- Task statement:
Using the records below, give again exactly the lines from the line that contains "Lemma fetch_rows_cases timestamps" through the line that contains "destruct (chart_rows close_prices", both ends included, and only those.

- Data provided:

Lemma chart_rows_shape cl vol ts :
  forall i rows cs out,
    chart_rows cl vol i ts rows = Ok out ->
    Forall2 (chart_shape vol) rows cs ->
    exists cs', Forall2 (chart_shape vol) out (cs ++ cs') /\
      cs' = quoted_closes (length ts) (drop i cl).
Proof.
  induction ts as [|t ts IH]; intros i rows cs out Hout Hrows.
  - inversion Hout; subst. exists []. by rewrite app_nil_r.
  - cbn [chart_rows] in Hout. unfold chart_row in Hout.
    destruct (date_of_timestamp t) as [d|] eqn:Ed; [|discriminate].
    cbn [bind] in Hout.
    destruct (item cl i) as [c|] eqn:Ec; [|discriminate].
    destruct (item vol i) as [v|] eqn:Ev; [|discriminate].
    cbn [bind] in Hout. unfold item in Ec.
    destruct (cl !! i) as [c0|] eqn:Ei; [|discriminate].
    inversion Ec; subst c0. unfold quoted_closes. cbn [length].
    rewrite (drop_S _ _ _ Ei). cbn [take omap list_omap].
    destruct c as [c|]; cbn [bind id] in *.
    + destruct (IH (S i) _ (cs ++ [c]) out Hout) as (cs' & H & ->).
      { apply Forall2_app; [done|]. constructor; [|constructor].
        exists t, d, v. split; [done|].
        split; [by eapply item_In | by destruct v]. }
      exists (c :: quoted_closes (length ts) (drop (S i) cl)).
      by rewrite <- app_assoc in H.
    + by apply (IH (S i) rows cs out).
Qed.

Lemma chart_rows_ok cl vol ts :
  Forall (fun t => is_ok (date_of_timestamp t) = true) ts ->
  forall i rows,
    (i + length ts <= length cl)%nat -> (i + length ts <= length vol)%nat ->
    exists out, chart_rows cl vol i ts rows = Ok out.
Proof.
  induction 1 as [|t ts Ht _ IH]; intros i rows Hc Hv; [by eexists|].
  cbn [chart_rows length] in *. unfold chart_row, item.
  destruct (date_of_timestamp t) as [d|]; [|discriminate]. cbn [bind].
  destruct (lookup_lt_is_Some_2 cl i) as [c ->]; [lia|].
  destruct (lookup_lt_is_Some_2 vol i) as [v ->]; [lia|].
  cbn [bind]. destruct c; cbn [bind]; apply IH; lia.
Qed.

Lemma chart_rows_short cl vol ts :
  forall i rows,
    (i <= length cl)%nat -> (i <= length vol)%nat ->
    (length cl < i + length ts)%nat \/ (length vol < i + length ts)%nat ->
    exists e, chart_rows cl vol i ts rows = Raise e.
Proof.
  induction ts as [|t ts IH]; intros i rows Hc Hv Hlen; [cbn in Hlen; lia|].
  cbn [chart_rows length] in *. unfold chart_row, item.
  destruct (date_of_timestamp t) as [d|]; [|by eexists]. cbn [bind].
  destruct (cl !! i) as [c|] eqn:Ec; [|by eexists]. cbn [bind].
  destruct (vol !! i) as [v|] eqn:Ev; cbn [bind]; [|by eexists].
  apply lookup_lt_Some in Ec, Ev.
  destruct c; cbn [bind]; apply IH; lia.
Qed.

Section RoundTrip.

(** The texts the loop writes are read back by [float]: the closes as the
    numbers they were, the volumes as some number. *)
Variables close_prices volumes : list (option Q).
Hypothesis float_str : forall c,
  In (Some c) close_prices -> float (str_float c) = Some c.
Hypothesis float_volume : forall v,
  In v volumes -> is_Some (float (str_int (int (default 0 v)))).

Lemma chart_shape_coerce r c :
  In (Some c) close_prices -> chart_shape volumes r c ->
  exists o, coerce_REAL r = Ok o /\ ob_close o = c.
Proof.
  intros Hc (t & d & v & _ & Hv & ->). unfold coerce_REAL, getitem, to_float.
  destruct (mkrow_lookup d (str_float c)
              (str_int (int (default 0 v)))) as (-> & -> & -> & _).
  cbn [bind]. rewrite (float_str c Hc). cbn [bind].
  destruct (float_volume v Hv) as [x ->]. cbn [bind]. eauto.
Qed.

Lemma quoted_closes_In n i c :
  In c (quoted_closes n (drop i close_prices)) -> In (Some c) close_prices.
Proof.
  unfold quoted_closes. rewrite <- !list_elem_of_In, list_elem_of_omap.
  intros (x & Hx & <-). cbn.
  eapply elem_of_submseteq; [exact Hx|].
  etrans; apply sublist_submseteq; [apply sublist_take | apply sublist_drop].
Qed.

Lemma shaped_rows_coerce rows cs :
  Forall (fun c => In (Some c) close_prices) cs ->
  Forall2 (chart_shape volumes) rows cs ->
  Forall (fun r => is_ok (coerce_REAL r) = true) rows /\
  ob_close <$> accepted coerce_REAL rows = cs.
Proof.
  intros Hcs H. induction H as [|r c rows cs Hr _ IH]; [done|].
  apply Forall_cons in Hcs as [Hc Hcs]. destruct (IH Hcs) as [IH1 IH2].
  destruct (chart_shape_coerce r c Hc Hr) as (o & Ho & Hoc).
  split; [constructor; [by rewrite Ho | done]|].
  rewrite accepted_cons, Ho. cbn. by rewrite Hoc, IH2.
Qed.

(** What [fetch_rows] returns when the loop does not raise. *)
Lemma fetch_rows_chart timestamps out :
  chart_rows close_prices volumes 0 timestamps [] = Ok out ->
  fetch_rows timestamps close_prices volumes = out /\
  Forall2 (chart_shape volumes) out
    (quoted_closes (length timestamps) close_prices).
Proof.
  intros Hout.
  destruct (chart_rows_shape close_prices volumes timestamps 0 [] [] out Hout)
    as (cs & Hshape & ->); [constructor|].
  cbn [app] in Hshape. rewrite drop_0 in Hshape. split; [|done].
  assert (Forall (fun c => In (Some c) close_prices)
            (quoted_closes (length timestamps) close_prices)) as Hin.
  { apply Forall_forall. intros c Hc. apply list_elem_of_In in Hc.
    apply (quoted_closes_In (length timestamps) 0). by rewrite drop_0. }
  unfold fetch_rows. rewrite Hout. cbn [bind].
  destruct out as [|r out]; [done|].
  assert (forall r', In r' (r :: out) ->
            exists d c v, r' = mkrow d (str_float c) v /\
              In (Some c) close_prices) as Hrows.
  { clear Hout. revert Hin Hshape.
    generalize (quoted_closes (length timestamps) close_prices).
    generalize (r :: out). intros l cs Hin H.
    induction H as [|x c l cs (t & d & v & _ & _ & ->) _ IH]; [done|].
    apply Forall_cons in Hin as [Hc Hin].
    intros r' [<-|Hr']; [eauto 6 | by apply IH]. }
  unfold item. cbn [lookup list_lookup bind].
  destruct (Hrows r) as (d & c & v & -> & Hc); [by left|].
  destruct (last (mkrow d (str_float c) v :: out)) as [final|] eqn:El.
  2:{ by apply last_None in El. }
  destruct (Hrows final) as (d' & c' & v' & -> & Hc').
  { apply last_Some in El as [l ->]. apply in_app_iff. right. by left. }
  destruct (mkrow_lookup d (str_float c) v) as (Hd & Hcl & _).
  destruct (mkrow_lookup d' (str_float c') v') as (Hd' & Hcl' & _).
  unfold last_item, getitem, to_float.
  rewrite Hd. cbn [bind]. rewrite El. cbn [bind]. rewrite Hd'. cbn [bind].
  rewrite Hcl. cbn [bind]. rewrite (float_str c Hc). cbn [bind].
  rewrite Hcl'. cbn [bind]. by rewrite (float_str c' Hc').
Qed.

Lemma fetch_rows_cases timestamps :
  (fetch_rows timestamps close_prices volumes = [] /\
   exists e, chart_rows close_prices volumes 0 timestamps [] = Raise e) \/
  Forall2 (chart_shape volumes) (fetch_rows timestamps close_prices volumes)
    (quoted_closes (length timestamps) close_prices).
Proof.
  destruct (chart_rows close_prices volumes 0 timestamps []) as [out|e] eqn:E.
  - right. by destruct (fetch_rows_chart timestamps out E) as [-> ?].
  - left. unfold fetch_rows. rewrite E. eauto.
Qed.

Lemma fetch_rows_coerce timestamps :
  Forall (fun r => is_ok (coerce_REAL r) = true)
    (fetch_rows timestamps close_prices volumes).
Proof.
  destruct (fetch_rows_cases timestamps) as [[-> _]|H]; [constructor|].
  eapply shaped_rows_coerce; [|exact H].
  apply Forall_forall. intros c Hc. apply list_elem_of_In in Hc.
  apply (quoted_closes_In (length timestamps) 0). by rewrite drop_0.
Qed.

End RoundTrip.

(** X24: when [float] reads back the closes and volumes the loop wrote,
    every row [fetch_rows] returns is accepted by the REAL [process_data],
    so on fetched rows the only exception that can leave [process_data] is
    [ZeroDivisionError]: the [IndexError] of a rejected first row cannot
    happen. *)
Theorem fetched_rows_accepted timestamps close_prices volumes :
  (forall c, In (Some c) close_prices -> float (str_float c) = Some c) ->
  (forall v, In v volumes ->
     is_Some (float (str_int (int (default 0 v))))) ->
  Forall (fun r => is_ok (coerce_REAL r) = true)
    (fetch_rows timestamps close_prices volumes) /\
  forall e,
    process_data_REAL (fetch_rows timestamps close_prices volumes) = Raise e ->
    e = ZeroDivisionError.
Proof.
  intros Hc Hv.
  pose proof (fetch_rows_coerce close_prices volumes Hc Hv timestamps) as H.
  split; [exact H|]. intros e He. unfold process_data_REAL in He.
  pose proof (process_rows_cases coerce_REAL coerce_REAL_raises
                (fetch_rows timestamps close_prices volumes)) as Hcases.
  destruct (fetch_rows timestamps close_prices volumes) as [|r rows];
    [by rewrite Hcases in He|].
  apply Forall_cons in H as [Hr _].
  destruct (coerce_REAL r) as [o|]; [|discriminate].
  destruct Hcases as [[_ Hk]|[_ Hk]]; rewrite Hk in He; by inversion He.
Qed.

- Answer section:
Lemma fetch_rows_cases timestamps :
  (fetch_rows timestamps close_prices volumes = [] /\
   exists e, chart_rows close_prices volumes 0 timestamps [] = Raise e) \/
  Forall2 (chart_shape volumes) (fetch_rows timestamps close_prices volumes)
    (quoted_closes (length timestamps) close_prices).
Proof.
  destruct (chart_rows close_prices volumes 0 timestamps []) as [out|e] eqn:E.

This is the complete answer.